白血病とはいわゆる「血液のがん」のことです。血球は骨の中にある骨髄という場所で造血幹細胞という細胞から作られていますが、その中で白血病細胞(がん細胞)が異常増殖することで発症し、その増殖が止まらないことで全身にさまざまな症状を引き起こします。以前は「白血病=死に至る病」というイメージがありましたが、現在は医学の進歩により、治療成績が大幅に向上し治癒するケースも多くなってきました。
白血病には、急速に進行する「急性白血病」とゆっくりと経過する「慢性白血病」、あるいは増える細胞の種類により、顆粒球などの骨髄球系の細胞を起源とする「骨髄性白血病」と、リンパ球系の細胞から発生する「リンパ性白血病」に分類されます。
骨髄の中で白血病細胞(がん細胞)が異常増殖するため、正常な血液をつくる場所がなくなり、赤血球、白血球、血小板などの血球が減少します。貧血による動悸(どうき)や息切れ、白血球減少による易感染性、発熱やリンパ節の腫れなどの症状を認め、血小板減少によりあざ(紫斑)ができやすくなり、鼻血や歯肉からの出血を認めることもあります。その他にも白血病細胞が骨髄で増えることによる、骨や関節の痛みや、あるいは白血病細胞が血管外に出て、さまざまな臓器に浸潤し、肝臓や脾臓の腫大や、リンパ節の腫れ、歯肉の腫れを認めることがあります。
白血病が疑われたら血液の精密検査に加え、骨髄穿刺を行い、骨髄中の白血病細胞の有無を確認することが必要です。

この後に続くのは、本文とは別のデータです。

(** * ColorBuffer.h: the context helper, its scoped guard, and the color buffer

    Shallow embedding of [host/libs/libOpenglRender.bak/ColorBuffer.h].

    The header defines [ColorBuffer::Helper] (four pure-virtual methods),
    [ColorBuffer::RecursiveScopedHelperContext] (inline, in full), the data
    members of [ColorBuffer] with their default initialisers, and the two
    inline accessors [getWidth] and [getHeight].  These are embedded from
    the source.  The other member functions are only declared there; their
    definitions are modelled from the specification, and every such
    definition says so.

    C++ objects live in a store; a [Helper*] is either [NULL] or an address
    into that store.  Virtual calls go through the pointer, so a call through
    [NULL] (or through an address that holds no object) is a fault, and every
    completed call is recorded in a trace so that calls can be counted. *)

From Stdlib Require Import ZArith List Bool Lia.
From stdpp Require Import base option list gmap.
(** * parsejson: a recursive-descent JSON parser, embedded and verified

    The development follows [src/parsejson.h] and [src/parsejson.cpp]:
    the cursor [ParseBuffer], the fat node [JSONItem], the scanners
    [skip_whitespace], [can_read], [parse_number], [parse_string], the
    container parsers [parse_array] and [parse_object], the dispatcher
    [parse_json] and the teardown [destroy_json].

    Nodes live in an explicit heap ([gmap] from addresses to [JSONItem]),
    so that allocation, linking through [next]/[prev]/[child] and
    deallocation are all visible.  C++ exceptions are the [Throw] outcome,
    reads outside the string are the [Undefined] outcome. *)

From Stdlib Require Import ZArith List Ascii String SpecFloat Lia.
From stdpp Require Import gmap.

Local Open Scope Z_scope.

(** ** Characters *)

Module Char.

Definition code (c : ascii) : nat := nat_of_ascii c.

Definition eqb (a b : ascii) : bool := Ascii.eqb a b.

Definition between (lo hi : nat) (c : ascii) : bool :=
  (Nat.leb lo (code c) && Nat.leb (code c) hi)%bool.

(** [std::isspace] in the "C" locale: space, \t, \n, \v, \f, \r.  Bytes
    above 127 are not whitespace. *)
Definition isspace (c : ascii) : bool :=
  (Nat.eqb (code c) 32 || between 9 13 c)%bool.

(** [std::isdigit]. *)
Definition isdigit (c : ascii) : bool := between 48 57 c.

Definition isxdigit (c : ascii) : bool :=
  (isdigit c || between 65 70 c || between 97 102 c)%bool.

Definition isalpha (c : ascii) : bool :=
  (between 65 90 c || between 97 122 c)%bool.

Definition tolower (c : ascii) : ascii :=
  if between 65 90 c then ascii_of_nat (code c + 32) else c.

Definition digit_val (c : ascii) : Z := Z.of_nat (code c) - 48.

Definition xdigit_val (c : ascii) : Z :=
  if isdigit c then Z.of_nat (code c) - 48
  else if between 65 70 c then Z.of_nat (code c) - 55
  else Z.of_nat (code c) - 87.

Definition NUL : ascii := "000"%char.
Definition BS : ascii := "008"%char.
Definition TAB : ascii := "009"%char.
Definition LF : ascii := "010"%char.
Definition FF : ascii := "012"%char.
Definition CR : ascii := "013"%char.
Definition quote : ascii := "034"%char.
Definition backslash : ascii := "092"%char.

End Char.

(** A string literal as the byte sequence of [std::string]. *)
Definition bytes (s : string) : list ascii := list_ascii_of_string s.

(** JSON text written with apostrophes where the input has double quotes:
    [json "{'a': 1}"] is the input [{"a": 1}]. *)
Definition json (s : string) : list ascii :=
  map (fun c => if Char.eqb c "'" then Char.quote else c) (bytes s).

(** ** The data model of parsejson.h *)

Record ParseBuffer := mkBuffer {
  raw_json : list ascii;
  depth : Z;      (* uint32_t *)
  pos : nat       (* size_t *)
}.

Inductive JSONType :=
| j_object | j_array | j_string | j_number | j_bool | j_null.

(** Addresses of nodes; [NULL] is [None]. *)
Abbreviation ptr := positive.

Record JSONItem := mkItem {
  next : option ptr;
  prev : option ptr;
  child : option ptr;
  name : list ascii;
  type : JSONType;
  double_val : spec_float;
  uint_val : Z;
  int_val : Z;
  string_val : list ascii;
  bool_val : bool
}.

(** The message of a [ParseError], by the [throw] that builds it; the
    position is the [%zu] argument of the message where it has one. *)
Inductive ParseError :=
| BadNumber (at_pos : nat)
| PrematurelyTerminatedEscape (at_pos : nat)
| UnknownEscape (at_pos : nat)
| NestingLimitExceeded (at_pos : nat)
| BadObjectMemberName (at_pos : nat)
| BadNameValueSeparator (at_pos : nat)
| InvalidArrayContinuation (at_pos : nat)
| InvalidObjectContinuation (at_pos : nat)
| UnexpectedEOF
| InvalidJSON
| TrailingJunk.

(** ** Outcomes

    [Ok] is a normal return, [Throw] an exception in flight, [Undefined] a
    read or write the C++ standard gives no meaning to (an index past
    [size()], a pointer that is not live) and [OutOfFuel] is the embedding
    running out of recursion budget. *)
Inductive outcome (A : Type) : Type :=
| Ok (a : A)
| Throw (e : ParseError)
| Undefined
| OutOfFuel.

Arguments Ok {A} a.
Arguments Throw {A} e.
Arguments Undefined {A}.
Arguments OutOfFuel {A}.

(** ** Scanners over the cursor *)

Definition scan (A : Type) : Type := ParseBuffer -> outcome A * ParseBuffer.

Definition set_pos (b : ParseBuffer) (p : nat) : ParseBuffer :=
  {| raw_json := raw_json b; depth := depth b; pos := p |}.

Definition set_depth (b : ParseBuffer) (d : Z) : ParseBuffer :=
  {| raw_json := raw_json b; depth := d; pos := pos b |}.

Definition raw_size (b : ParseBuffer) : nat := length (raw_json b).

(** [raw_json[i]]: the byte for [i < raw_json.size()], the terminating NUL for
    [i = raw_json.size()] (guaranteed since C++11), undefined beyond. *)
Definition char_at (b : ParseBuffer) (i : nat) : option ascii :=
  match raw_json b !! i with
  | Some c => Some c
  | None => if Nat.eqb i (raw_size b) then Some Char.NUL else None
  end.

(** The loop of [skip_whitespace], run over the bytes from [pos] on: past
    the last byte it reads the NUL and stops. *)
Fixpoint skip_whitespace_from (rest : list ascii) (p : nat) : nat :=
  match rest with
  | c :: rest' => if Char.isspace c then skip_whitespace_from rest' (S p) else p
  | [] => p
  end.

Definition skip_whitespace : scan unit := fun b =>
  if Nat.leb (pos b) (raw_size b)
  then (Ok tt, set_pos b (skip_whitespace_from (drop (pos b) (raw_json b)) (pos b)))
  else (Undefined, b).

Definition can_read (b : ParseBuffer) (n : nat) : bool :=
  (negb (Nat.eqb (raw_size b) 0) && Nat.leb (pos b + n) (raw_size b))%bool.
(** In every store reached from a new configurator: two indices of
    [#materials] that hold the same entry object are the same index (so two
    registrations of one renderable material are two entries); an index of
    [#materials] is in bounds exactly when it resolves to a material entry;
    and every mesh entry has either no material or one that is an element of
    [#materials]. *)
Theorem reachable_store e cs :
  let s := run cs (newConfigurator e) in
  (∀ i j l, index (materials s) i = Some l → index (materials s) j = Some l → i = j) ∧
  (∀ i, in_range (materials s) i ↔ is_Some (materialAt s i)) ∧
  (∀ m md, index (meshes s) m = Some md →
           materialData md = None ∨ ∃ i, index (materials s) i = materialData md).
Proof.
  intros s.
  assert (Hwf : wf s) by apply wf_run, wf_newConfigurator.
  assert (Hcl : closed s).
  { apply closed_run; [apply wf_newConfigurator |]. intros md l Hmd. by apply elem_of_nil in Hmd. }
  split; [| split].
  - intros i j l. apply index_inj, Hwf.
  - intros i. split.
    + intros [l Hl]%index_is_Some. unfold materialAt. rewrite Hl. simpl.
      by eapply wf_index_materials.
    + unfold materialAt. intros [e' He']. apply index_is_Some.
      destruct (index (materials s) i); [eauto | discriminate].
  - intros m md Hm. destruct (materialData md) as [l |] eqn:Hl; [right | by left].
    apply index_elem_of in Hm. specialize (Hcl md l Hm Hl).
    apply list_elem_of_lookup in Hcl as [k Hk]. exists (Z.of_nat k).
    apply index_Some. split; [lia |]. by rewrite Nat2Z.id.
Qed.

Lemma reachable_store_witness :
  index (materials page) 0 = Some 0%nat ∧
  index (materials page) 0 = Some 0%nat ∧
  (0 = 0) ∧
  index (meshes page) 0 = Some (mkMeshData 1%nat (Some 0%nat)) ∧
  (materialData (mkMeshData 1%nat (Some 0%nat)) = None ∨
   ∃ i, index (materials page) i = materialData (mkMeshData 1%nat (Some 0%nat))).
Proof.
  assert (H0 : index (materials page) 0 = Some 0%nat) by (vm_compute; reflexivity).
  assert (Hm : index (meshes page) 0 = Some (mkMeshData 1%nat (Some 0%nat)))
    by (vm_compute; reflexivity).
  pose proof (reachable_store blank
    [AddMaterial 7%nat None; AddMaterial 8%nat None;
     AddMesh 1%nat (Some 0); AddMesh 2%nat None;
     AddTexture "Rock" (Some 3%nat) (Some 4%nat)]) as (Hinj & _ & Hmesh).
  split; [exact H0 |]. split; [exact H0 |].
  split; [exact (Hinj 0 0 0%nat H0 H0) |]. split; [exact Hm |].
  exact (Hmesh 0 _ Hm).
Defined.

(** ** When a method returns, and what a throw leaves behind *)

(** In a well-formed store: [setMaterial(m, i)] returns exactly when [m] is a
    registered mesh index and [i] an in-bounds material index;
    [setTexture(m, t)] returns exactly when [m] is registered, its renderable
    mesh has a material, its mesh entry has a material entry, and [t] is in
    bounds; [haveSameMaterial(a, b)] returns exactly when both are
    registered.  The three [add] methods always return. *)
Theorem returns_iff s :
  wf s →
  (∀ m i, returned (setMaterial m i s).1 ↔
          in_range (meshes s) m ∧ in_range (materials s) i) ∧
  (∀ m t, returned (setTexture m t s).1 ↔
          ∃ md, index (meshes s) m = Some md ∧
                is_Some (meshMaterial (engine s) !! mesh md) ∧
                is_Some (materialData md) ∧
                in_range (textures s) t) ∧
  (∀ a b, returned (haveSameMaterial a b s).1 ↔
          in_range (meshes s) a ∧ in_range (meshes s) b) ∧
  (∀ h i, returned (addMesh h i s).1) ∧
  (∀ h t, returned (addMaterial h t s).1) ∧
  (∀ n d b, returned (addTexture n d b s).1).
Proof.
  intros Hwf. split; [| split; [| split; [| done]]].
  - intros m i. split.
    + intros Hr. destruct (index (meshes s) m) as [md |] eqn:Hm; cycle 1.
      { rewrite setMaterial_throws in Hr by by left. done. }
      destruct (index (materials s) i) as [l |] eqn:Hi; cycle 1.
      { rewrite setMaterial_throws in Hr; [done |]. right. unfold materialAt. by rewrite Hi. }
      split; apply index_is_Some; eauto.
    + intros [Hm Hi]. destruct (wf_resolve s m i Hwf Hm Hi) as (md & l & e & ? & ? & ?).
      by erewrite setMaterial_returns.
  - intros m t. split.
    + intros Hr.
      destruct (setTexture_cases m t s)
        as [(md & h & td & l & e & Hm & Hh & Ht & Hl & He & Heq) | [e' Heq]];
        rewrite Heq in Hr; [| done].
      exists md. split; [done |]. split; [eauto |]. split; [eauto |].
      apply index_is_Some; eauto.
    + intros (md & Hm & [h Hh] & [l Hl] & [td Ht]%index_is_Some).
      destruct (wf_meshes s Hwf md l (index_elem_of _ _ _ Hm) Hl) as [e He].
      by erewrite setTexture_returns.
  - intros a b. split.
    + intros Hr. destruct (index (meshes s) a) as [d1 |] eqn:Ha; cycle 1.
      { rewrite haveSameMaterial_throws in Hr by by left. done. }
      destruct (index (meshes s) b) as [d2 |] eqn:Hb; cycle 1.
      { rewrite haveSameMaterial_throws in Hr by by right. done. }
      split; apply index_is_Some; eauto.
    + intros [[d1 Ha]%index_is_Some [d2 Hb]%index_is_Some].
      by erewrite haveSameMaterial_returns.
Qed.

Lemma returns_iff_witness :
  wf page ∧
  (in_range (meshes page) 1 ∧ in_range (materials page) 0) ∧
  returned (setMaterial 1 0 page).1.
Proof.
  assert (H : in_range (meshes page) 1 ∧ in_range (materials page) 0)
    by (split; in_range_tac).
  split; [exact wf_page |]. split; [exact H |].
  exact (proj2 (proj1 (returns_iff page wf_page) 1 0) H).
Defined.
(** * Ralph mode: the iterative agent-turn controller of letta-code

    A shallow embedding of [src/ralph/cli.ts] (the command-line handler
    [handleRalphCommand]) together with the loop-state manager
    [ralphMode] it drives, and the properties of the controller that the
    design document states.

    Strings are byte strings ([string]) holding UTF-8; JavaScript
    numbers that count iterations are [Z]; parsed tool arguments are a
    [json] value, an object being a [gmap string json]; an exception
    thrown by the language itself is a [Throw] completion; the remote
    platform, the permission subsystem and the tool executor are the
    fields of a [Platform] interface acting on an abstract [World]. *)

From Stdlib Require Import ZArith Ascii String List Bool Lia.
From Stdlib Require Import DecimalString DecimalZ.
From stdpp Require Import base option list strings gmap.

#[local] Open Scope Z_scope.
#[local] Arguments String.append : simpl nomatch.
#[local] Set Warnings "-register-all".

(* ===================================================================== *)
(** * JavaScript string helpers *)
(* ===================================================================== *)

Module JsString.

(** The ASCII white space: TAB, LF, VT, FF, CR and SPACE. [trimStart],
    [trimEnd], [trim] and [collapse] below act on it; they serve the
    normalization of the loop-state manager. The [trim] of the handler
    itself, over the whole white space of ECMAScript, is [trimPoints]
    further down. *)
Definition is_space (c : ascii) : bool := Ascii.is_space c.

(** [s.trimStart()], on ASCII white space *)
Fixpoint trimStart (s : string) : string :=
  match s with
  | "" => ""
  | String a r => if is_space a then trimStart r else s
  end.

(** [s.trimEnd()], on ASCII white space *)
Fixpoint trimEnd (s : string) : string :=
  match s with
  | "" => ""
  | String a r =>
      match trimEnd r with
      | "" => if is_space a then "" else String a ""
      | r' => String a r'
      end
  end.

(** [s.trim()], on ASCII white space *)
Definition trim (s : string) : string := trimEnd (trimStart s).

(** [s.replace(/\s+/g, " ")]: every maximal run of white space becomes
    one space. The space is emitted at the last character of the run. *)
Fixpoint collapse (s : string) : string :=
  match s with
  | "" => ""
  | String a r =>
      if is_space a then
        match r with
        | "" => " "
        | String b _ => if is_space b then collapse r else String " " (collapse r)
        end
      else String a (collapse r)
  end.

(** ASCII lower-casing of one character, as [toLowerCase] and the [i]
    flag of a regular expression act on ASCII letters. *)
Definition lower (c : ascii) : ascii :=
  let n := N_of_ascii c in
  if ((65 <=? n) && (n <=? 90))%N then ascii_of_N (n + 32) else c.
(** Modelled from the spec: [Map.Clear] of haxmap, which releases the
    map. *)
Definition Clear (m : gmap K E) : gmap K E := ∅.

(** Modelled from the spec: [Map.ForEach] of haxmap, the port's iteration,
    over the entries in their order.  The callback returns [false] to stop
    the iteration. *)
Fixpoint ForEach_items {S : Type} (lambda : K → E → S → S * bool)
  (items : list (K * E)) (s : S) : S :=
  match items with
  | [] => s
  | (key, value) :: rest =>
      let '(s', continue) := lambda key value s in
      if continue then ForEach_items lambda rest s' else s'
  end.

(** Modelled from the spec: [Map.ForEach] of haxmap on a map. *)
Definition ForEach {S : Type} (lambda : K → E → S → S * bool)
  (m : gmap K E) (s : S) : S :=
  ForEach_items lambda (map_to_list m) s.

End map.
End haxmap.

(** ** The per-key cache: [Cache], [New], [Get], [Set] *)

Module PointCache.
Section cache.
Context `{Countable K} {V : Type}.

(** The zero value of [V]. *)
Variable zero : V.

Record element := {
  data : V;
  lastUsed : Time;
  created : Time;
  ready : chan;
}.

(** [cancelled] is the state of the lifecycle context [c.ctx]:
    [c.ctx.Err() != nil] once [c.cancel] has run. *)
Record Cache := {
  cacheMap : gmap K element;
  RefreshTime : Duration;
  KeepTime : Duration;
  cancelled : bool;
}.

(** [c.ctx], made by [context.WithCancel(context.Background())]. *)
Definition lifecycle : context := WithCancel Background.

Inductive event :=
| Produce (ctx : context) (key : K)   (* a call of refreshFunc *)
| CloseReady (key : K).               (* close(value.ready) *)

Definition with_cacheMap (m : gmap K element) (c : Cache) : Cache :=
  {| cacheMap := m; RefreshTime := RefreshTime c; KeepTime := KeepTime c;
     cancelled := cancelled c |}.

Definition with_cancelled (b : bool) (c : Cache) : Cache :=
  {| cacheMap := cacheMap c; RefreshTime := RefreshTime c;
     KeepTime := KeepTime c; cancelled := b |}.

Definition with_lastUsed (t : Time) (e : element) : element :=
  {| data := data e; lastUsed := t; created := created e; ready := ready e |}.

Definition with_data_lastUsed (d : V) (t : Time) (e : element) : element :=
  {| data := d; lastUsed := t; created := created e; ready := ready e |}.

一般に、複数の抗がん剤を用いた全身化学療法を行います。まずは増殖した白血病細胞を減らして完全寛解(末梢血液中や骨髄中に白血病細胞が検出できない状態)を目指すために「寛解導入療法」を行います。抗がん剤投与に伴って白血病細胞だけではなく正常な白血球や赤血球、血小板、体細胞にもダメージが及ぶため、治療に伴って一時的に感染しやすくなったり、貧血を伴ったり出血しやすくなったりします。抗がん剤に伴う脱毛などの副作用症状もこのためです。寛解導入療法で完全寛解が得られた場合であっても、実際体内には白血病細胞が残存しています。白血病の治療では、「白血病細胞を完全に根絶させること(Total Cell Kill)」が重要とされているので、寛解導入療法後に残った白血病細胞を、さらに減少させる寛解後療法(地固め療法→寛解維持療法、大量化学療法)を行います。また疾患のタイプや状態によっては造血幹細胞移植を行う場合もあります。
また一般的な抗がん剤以外にも、「急性前骨髄球性白血病」では、寛解導入療法として抗がん剤ではなく、レチノイン酸という製剤を内服して白血病細胞の分化を誘導する治療を行い、完全寛解を目指します。その他、「急性リンパ性白血病」の中でも、特定の遺伝子異常を持つ場合は分子標的治療薬を化学療法に用いることもあります。
急性リンパ性白血病や急性骨髄性白血病の一部では、脳や脊髄(せきずい:中枢神経系)に白血病細胞が浸潤することがあります。抗がん剤は基本的に中枢神経系に移行しにくいため、そこに直接抗がん剤を投与する「髄腔内注射」を行うことがあります。
これらの治療を円滑に進めるためには、副作用に対する対応(支持療法)が重要となってきます。例えば感染予防のための手洗い・うがい、マスクの着用や内服の服用、感染症に対する積極的な抗生剤投与、抗がん剤の副作用である貧血、血小板減少に対する適切な輸血、さらに嘔気・嘔吐に対する強力な制吐剤投与などです。